Extracted data entries:
▶
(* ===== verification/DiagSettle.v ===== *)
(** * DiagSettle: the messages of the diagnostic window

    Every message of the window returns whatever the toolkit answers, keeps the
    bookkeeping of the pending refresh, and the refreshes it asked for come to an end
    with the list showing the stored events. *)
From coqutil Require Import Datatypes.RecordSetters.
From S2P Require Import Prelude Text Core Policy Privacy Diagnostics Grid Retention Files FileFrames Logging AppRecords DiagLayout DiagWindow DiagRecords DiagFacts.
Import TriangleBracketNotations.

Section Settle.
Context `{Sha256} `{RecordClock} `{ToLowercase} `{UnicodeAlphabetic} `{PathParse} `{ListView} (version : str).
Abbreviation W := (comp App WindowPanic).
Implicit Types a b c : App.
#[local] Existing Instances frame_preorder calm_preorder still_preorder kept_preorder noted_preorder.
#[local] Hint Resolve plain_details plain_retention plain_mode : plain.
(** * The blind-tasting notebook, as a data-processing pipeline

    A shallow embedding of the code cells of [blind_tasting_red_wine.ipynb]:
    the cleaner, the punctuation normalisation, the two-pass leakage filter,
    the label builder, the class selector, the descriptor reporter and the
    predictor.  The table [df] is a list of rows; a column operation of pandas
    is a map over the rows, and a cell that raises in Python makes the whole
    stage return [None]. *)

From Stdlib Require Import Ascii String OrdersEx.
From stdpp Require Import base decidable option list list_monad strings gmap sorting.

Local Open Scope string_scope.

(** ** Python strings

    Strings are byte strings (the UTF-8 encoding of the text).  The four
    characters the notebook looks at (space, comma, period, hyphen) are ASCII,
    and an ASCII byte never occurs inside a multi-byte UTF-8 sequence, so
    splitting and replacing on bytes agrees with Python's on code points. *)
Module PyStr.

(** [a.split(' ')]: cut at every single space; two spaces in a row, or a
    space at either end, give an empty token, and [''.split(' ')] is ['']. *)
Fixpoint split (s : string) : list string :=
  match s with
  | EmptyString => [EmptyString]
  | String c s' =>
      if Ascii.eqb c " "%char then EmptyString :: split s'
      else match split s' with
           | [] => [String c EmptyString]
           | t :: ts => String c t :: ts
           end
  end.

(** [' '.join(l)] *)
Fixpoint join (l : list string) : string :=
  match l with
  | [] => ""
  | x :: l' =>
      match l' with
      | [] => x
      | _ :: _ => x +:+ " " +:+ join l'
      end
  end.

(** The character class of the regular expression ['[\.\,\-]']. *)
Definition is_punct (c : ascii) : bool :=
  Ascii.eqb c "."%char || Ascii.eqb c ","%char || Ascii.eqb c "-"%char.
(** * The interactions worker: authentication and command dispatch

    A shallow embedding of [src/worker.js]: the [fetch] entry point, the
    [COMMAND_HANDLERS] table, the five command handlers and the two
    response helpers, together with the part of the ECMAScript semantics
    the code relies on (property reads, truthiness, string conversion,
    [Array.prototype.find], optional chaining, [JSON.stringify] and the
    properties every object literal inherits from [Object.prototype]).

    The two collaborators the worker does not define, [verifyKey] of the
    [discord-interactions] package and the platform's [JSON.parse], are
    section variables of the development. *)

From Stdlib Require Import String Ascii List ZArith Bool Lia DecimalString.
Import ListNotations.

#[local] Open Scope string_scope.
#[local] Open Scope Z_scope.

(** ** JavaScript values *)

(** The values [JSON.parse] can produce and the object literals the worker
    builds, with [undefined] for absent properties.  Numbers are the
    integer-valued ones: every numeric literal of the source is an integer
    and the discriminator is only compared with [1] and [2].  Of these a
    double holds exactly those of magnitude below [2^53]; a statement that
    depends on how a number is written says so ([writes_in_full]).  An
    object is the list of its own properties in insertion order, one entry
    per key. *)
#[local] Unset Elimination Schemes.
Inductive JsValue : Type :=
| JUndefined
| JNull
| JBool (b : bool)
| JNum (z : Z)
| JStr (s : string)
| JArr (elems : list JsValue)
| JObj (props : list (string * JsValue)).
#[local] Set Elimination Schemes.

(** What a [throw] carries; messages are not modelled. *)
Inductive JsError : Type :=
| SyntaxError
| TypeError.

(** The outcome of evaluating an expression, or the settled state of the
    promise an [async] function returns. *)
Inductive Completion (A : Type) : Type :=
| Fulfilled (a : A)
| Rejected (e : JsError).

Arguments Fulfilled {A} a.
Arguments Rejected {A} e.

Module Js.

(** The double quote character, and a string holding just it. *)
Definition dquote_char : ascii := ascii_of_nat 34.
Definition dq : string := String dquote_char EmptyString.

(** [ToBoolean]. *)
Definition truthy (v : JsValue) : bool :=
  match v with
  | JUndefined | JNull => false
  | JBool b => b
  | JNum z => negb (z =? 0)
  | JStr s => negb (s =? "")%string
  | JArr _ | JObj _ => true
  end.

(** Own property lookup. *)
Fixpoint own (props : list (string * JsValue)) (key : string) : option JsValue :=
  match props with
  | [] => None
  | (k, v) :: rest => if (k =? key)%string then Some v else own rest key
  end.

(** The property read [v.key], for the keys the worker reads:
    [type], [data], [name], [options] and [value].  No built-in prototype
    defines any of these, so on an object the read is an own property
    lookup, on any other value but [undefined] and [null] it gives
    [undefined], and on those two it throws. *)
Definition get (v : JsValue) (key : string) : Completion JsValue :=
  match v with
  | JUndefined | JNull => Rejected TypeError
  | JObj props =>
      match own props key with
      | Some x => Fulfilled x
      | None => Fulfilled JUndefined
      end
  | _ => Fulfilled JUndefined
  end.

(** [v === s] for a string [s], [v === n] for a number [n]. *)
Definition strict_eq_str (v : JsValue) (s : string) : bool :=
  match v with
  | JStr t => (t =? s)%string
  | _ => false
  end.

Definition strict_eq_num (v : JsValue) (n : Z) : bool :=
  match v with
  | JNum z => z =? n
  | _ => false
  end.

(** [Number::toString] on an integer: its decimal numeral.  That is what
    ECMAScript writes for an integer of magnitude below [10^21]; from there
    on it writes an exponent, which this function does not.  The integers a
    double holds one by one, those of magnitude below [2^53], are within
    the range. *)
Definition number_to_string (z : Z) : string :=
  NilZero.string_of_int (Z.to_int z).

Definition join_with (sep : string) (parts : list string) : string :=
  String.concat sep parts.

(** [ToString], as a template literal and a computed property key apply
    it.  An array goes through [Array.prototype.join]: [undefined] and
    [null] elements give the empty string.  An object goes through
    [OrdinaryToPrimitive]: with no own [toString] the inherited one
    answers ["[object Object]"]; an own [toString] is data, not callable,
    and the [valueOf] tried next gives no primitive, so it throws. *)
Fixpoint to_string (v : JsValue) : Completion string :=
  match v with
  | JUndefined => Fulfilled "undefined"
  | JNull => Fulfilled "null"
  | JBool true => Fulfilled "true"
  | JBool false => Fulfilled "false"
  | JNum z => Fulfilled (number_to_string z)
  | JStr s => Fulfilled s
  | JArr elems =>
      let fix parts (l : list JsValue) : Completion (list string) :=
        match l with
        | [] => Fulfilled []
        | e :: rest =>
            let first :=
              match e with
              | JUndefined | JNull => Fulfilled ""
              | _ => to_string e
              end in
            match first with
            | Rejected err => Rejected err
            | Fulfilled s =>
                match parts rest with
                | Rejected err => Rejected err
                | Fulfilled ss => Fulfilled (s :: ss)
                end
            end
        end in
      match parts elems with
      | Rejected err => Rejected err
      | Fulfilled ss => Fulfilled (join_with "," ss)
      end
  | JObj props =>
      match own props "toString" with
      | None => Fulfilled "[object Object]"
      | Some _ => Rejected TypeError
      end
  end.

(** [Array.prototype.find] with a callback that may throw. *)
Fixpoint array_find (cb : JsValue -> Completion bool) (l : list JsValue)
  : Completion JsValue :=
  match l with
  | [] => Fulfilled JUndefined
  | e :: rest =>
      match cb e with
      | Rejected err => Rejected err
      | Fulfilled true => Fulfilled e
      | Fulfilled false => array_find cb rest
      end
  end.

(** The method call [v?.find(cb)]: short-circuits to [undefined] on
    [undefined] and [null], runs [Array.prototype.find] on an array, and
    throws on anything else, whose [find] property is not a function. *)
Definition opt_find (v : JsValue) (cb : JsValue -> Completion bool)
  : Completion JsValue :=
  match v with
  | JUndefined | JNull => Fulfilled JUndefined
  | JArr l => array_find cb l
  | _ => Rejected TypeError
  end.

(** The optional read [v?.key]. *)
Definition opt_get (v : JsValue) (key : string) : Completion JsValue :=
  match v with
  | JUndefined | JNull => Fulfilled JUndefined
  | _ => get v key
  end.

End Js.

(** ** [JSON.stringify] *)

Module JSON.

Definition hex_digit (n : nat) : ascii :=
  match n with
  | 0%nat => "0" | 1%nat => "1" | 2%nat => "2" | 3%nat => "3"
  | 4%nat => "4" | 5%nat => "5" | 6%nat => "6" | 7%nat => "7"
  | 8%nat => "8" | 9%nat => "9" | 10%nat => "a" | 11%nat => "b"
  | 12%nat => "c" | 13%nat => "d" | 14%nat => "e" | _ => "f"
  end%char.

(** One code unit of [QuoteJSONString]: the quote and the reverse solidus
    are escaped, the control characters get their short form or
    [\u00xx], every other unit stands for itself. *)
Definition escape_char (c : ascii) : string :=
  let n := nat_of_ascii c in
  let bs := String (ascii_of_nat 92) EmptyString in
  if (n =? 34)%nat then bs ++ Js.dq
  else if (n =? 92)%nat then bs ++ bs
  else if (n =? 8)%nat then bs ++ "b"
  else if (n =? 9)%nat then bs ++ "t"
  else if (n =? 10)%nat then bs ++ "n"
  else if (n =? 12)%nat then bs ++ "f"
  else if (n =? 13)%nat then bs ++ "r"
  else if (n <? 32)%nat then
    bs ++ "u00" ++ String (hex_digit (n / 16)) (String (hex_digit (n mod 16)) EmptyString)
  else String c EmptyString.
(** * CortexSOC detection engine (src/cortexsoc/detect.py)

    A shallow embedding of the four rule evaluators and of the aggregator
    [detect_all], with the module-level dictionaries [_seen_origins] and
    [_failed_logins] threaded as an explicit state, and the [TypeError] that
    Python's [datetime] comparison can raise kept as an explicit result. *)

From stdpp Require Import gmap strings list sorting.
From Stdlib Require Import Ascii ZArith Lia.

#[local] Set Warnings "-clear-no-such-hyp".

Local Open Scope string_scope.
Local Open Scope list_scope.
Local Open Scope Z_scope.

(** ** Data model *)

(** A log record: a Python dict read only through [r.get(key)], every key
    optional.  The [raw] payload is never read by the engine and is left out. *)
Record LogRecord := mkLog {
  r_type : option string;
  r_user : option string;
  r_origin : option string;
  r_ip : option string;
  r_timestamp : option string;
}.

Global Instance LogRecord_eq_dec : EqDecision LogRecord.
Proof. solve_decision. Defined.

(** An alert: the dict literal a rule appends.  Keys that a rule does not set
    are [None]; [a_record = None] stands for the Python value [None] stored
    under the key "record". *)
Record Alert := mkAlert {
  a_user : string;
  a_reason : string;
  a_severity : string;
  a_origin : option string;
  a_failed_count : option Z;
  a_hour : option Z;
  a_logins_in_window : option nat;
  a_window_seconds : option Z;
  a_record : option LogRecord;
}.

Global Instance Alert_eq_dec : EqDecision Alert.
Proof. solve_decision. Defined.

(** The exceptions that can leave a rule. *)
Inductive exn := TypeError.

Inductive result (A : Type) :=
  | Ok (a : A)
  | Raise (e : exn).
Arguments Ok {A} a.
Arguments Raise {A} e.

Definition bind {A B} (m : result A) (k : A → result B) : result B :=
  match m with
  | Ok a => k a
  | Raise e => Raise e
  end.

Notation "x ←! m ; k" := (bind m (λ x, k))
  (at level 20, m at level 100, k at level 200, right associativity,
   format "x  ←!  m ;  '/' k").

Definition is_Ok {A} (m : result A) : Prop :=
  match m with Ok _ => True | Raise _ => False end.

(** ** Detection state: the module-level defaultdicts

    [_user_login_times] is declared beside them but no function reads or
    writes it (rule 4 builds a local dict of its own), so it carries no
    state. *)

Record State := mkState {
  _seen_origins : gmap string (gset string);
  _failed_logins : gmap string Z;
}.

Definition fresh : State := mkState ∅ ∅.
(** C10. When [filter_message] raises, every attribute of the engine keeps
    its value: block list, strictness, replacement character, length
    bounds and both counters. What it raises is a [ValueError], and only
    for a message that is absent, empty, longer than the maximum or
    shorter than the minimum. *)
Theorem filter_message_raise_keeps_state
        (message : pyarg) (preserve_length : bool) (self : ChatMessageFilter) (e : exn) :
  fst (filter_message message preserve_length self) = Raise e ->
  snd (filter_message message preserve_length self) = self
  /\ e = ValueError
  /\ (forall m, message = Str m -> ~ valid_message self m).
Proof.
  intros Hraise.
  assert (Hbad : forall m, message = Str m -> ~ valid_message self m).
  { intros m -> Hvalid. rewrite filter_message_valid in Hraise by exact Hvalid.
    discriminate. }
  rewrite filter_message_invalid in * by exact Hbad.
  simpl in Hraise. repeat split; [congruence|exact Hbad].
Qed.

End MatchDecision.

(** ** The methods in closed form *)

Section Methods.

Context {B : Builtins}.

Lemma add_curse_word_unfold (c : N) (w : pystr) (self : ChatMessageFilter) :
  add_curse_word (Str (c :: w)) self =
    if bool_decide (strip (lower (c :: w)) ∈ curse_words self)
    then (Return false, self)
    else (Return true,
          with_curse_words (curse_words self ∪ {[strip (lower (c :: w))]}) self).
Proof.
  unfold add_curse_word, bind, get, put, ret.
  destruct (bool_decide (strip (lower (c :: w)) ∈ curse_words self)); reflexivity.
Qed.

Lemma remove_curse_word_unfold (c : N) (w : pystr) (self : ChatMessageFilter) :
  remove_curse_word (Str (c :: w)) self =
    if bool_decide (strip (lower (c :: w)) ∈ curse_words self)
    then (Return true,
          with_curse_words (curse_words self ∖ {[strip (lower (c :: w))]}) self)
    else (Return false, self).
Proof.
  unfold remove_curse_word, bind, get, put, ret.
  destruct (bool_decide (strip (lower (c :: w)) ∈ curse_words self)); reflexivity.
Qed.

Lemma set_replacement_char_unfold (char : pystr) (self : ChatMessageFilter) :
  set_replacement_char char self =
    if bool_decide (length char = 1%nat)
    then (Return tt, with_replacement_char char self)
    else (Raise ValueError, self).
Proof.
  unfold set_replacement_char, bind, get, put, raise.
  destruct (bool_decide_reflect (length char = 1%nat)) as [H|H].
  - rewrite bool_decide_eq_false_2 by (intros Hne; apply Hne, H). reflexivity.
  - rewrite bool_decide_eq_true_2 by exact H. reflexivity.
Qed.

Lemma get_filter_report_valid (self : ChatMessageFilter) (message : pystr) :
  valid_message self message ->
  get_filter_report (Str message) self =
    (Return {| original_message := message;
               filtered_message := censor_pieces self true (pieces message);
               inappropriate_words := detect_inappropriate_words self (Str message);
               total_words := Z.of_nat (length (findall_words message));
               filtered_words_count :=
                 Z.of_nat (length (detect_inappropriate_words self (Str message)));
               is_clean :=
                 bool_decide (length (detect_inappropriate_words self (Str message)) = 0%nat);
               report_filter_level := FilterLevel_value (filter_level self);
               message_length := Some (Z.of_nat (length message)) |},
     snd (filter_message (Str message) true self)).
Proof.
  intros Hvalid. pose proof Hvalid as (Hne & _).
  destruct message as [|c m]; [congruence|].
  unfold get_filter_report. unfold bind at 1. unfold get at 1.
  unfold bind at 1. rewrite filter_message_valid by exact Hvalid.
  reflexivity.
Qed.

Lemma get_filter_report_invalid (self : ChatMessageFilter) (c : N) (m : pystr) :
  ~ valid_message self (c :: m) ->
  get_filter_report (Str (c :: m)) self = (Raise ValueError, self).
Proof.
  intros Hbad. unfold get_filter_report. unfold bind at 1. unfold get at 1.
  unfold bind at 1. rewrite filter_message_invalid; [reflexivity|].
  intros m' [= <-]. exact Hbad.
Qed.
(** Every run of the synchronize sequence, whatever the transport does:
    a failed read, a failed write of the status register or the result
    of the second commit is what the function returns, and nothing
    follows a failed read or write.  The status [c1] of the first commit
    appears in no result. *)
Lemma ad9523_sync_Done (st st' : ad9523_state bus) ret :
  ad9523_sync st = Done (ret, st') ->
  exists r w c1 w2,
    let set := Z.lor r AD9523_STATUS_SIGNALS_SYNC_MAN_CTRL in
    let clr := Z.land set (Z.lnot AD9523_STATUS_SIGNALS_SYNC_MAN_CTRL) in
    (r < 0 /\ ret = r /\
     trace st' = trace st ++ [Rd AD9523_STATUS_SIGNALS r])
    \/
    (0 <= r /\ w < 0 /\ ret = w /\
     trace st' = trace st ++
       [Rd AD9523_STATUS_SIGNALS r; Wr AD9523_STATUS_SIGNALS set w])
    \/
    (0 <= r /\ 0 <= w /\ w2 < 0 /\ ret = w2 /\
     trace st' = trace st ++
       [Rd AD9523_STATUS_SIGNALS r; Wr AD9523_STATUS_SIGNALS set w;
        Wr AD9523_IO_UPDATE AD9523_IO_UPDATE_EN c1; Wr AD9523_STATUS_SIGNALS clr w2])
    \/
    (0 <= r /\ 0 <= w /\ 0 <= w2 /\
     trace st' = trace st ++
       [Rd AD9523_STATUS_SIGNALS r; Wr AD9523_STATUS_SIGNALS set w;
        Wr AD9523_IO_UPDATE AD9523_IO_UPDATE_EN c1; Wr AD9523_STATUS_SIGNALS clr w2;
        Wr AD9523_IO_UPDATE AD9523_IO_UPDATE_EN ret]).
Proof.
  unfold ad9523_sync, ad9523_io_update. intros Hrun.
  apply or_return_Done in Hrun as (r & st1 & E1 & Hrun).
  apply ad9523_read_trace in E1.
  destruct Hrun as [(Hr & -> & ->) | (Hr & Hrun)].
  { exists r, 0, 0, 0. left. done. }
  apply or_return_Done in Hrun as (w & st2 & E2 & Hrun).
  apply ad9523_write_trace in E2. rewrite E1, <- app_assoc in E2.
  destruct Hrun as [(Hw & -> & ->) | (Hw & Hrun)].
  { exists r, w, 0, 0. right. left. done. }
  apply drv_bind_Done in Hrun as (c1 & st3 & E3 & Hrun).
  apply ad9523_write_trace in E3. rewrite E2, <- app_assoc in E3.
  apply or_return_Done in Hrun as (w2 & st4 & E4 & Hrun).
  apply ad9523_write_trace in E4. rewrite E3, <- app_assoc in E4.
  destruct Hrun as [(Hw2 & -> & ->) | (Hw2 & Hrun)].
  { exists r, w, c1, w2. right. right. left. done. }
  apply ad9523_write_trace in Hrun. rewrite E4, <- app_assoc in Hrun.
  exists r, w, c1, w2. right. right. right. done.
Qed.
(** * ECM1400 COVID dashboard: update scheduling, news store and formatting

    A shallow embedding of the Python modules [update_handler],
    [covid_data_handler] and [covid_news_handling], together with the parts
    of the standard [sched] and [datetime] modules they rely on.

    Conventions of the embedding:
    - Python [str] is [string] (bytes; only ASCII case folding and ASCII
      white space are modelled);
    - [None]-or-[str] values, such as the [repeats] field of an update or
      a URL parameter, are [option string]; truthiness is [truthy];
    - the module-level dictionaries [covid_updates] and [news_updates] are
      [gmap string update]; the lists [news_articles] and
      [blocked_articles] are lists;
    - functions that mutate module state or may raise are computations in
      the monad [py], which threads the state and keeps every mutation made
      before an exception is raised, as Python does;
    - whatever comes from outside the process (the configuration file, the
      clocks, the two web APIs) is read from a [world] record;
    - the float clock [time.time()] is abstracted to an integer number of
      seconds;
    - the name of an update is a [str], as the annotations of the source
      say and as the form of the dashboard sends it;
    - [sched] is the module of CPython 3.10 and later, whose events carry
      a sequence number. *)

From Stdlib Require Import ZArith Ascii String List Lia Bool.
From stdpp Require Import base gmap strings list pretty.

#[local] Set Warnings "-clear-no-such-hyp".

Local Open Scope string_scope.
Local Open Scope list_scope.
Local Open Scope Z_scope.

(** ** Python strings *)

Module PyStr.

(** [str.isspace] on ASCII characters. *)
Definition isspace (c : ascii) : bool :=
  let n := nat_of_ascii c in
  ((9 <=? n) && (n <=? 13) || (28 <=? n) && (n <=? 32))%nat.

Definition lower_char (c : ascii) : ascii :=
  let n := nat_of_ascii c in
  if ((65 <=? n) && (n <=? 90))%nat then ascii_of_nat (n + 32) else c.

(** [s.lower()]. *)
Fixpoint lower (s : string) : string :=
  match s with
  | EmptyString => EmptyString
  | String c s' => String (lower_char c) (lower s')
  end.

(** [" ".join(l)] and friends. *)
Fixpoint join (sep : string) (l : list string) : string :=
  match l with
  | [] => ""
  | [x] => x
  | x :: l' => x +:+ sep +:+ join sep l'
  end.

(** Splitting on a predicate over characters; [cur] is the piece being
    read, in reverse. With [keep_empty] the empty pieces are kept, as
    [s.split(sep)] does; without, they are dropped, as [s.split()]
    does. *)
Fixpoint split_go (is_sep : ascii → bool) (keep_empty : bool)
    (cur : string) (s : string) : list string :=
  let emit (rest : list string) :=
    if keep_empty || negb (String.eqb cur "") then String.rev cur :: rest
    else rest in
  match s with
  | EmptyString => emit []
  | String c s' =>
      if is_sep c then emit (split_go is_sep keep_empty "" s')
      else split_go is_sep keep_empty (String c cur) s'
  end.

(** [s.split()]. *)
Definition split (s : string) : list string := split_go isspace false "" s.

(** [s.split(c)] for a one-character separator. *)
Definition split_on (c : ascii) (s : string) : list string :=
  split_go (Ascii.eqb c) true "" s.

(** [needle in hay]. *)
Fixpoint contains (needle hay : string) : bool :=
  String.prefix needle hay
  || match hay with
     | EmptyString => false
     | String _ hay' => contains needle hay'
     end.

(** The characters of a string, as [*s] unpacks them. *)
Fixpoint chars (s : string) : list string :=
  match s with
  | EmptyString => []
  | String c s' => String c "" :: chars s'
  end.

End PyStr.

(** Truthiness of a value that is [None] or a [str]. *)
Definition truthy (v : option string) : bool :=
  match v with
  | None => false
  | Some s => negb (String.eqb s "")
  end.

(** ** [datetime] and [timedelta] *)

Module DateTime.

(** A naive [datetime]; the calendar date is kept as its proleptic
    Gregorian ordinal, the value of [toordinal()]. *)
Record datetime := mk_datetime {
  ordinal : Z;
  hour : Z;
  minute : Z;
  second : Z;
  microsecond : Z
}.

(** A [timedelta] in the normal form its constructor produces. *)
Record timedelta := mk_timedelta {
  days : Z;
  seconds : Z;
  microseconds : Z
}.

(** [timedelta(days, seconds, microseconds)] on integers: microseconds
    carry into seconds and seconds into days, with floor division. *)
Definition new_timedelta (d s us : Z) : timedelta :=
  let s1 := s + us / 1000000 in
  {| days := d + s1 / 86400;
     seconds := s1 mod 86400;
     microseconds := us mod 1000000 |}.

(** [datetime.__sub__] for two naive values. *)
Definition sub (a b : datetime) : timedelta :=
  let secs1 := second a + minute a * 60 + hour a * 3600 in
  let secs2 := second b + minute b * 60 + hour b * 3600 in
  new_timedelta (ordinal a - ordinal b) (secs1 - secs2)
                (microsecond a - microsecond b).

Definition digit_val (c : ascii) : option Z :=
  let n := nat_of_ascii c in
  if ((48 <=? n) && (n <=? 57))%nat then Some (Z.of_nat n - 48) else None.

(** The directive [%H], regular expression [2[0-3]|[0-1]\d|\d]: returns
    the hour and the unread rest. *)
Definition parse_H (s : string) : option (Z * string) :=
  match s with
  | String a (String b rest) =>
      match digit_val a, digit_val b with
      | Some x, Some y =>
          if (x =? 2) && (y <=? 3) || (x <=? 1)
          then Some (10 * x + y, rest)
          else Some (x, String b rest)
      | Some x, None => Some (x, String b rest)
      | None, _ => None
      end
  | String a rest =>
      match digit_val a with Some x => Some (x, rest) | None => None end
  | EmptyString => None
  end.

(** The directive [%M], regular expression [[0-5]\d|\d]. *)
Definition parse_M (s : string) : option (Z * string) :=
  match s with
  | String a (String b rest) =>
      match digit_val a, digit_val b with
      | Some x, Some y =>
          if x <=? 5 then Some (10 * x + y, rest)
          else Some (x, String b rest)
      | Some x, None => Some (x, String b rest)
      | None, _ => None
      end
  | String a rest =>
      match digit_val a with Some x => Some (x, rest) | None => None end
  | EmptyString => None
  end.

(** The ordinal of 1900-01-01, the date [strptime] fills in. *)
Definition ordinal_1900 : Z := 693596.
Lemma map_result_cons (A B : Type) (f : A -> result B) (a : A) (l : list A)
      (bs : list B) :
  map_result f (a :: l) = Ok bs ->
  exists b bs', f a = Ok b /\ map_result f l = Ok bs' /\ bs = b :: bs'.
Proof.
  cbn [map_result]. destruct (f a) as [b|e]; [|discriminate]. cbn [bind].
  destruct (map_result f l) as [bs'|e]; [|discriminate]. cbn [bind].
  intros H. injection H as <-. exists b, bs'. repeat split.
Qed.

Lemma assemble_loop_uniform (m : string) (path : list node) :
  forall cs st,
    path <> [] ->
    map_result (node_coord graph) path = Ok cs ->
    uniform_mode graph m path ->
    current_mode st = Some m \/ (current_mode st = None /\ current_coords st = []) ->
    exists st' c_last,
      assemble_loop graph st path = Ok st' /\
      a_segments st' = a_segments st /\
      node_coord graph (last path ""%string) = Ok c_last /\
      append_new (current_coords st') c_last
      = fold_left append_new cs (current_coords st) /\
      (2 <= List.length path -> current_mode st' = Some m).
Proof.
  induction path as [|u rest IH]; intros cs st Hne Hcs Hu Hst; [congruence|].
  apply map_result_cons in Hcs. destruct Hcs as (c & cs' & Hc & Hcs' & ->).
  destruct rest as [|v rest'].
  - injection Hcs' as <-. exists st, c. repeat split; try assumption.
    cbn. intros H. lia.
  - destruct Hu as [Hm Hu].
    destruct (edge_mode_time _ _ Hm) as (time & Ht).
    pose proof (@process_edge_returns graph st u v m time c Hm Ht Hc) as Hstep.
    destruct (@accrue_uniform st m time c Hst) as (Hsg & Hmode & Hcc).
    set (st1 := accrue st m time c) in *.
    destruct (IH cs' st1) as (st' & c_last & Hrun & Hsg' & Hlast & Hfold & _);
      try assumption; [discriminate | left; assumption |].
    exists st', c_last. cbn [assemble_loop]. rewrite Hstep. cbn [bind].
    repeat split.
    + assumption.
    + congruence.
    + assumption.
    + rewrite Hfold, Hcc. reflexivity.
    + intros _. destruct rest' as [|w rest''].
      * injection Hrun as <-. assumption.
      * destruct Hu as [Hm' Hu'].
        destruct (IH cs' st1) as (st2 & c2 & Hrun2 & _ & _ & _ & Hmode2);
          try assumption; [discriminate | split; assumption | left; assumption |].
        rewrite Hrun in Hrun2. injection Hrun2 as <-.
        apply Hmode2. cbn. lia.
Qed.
◀
What you have to do:
Among the records, find the lines that contain "assumption" and copy each of them.

Result below:
  - injection Hcs' as <-. exists st, c. repeat split; try assumption.
      try assumption; [discriminate | left; assumption |].
    + assumption.
    + assumption.
      * injection Hrun as <-. assumption.
          try assumption; [discriminate | split; assumption | left; assumption |].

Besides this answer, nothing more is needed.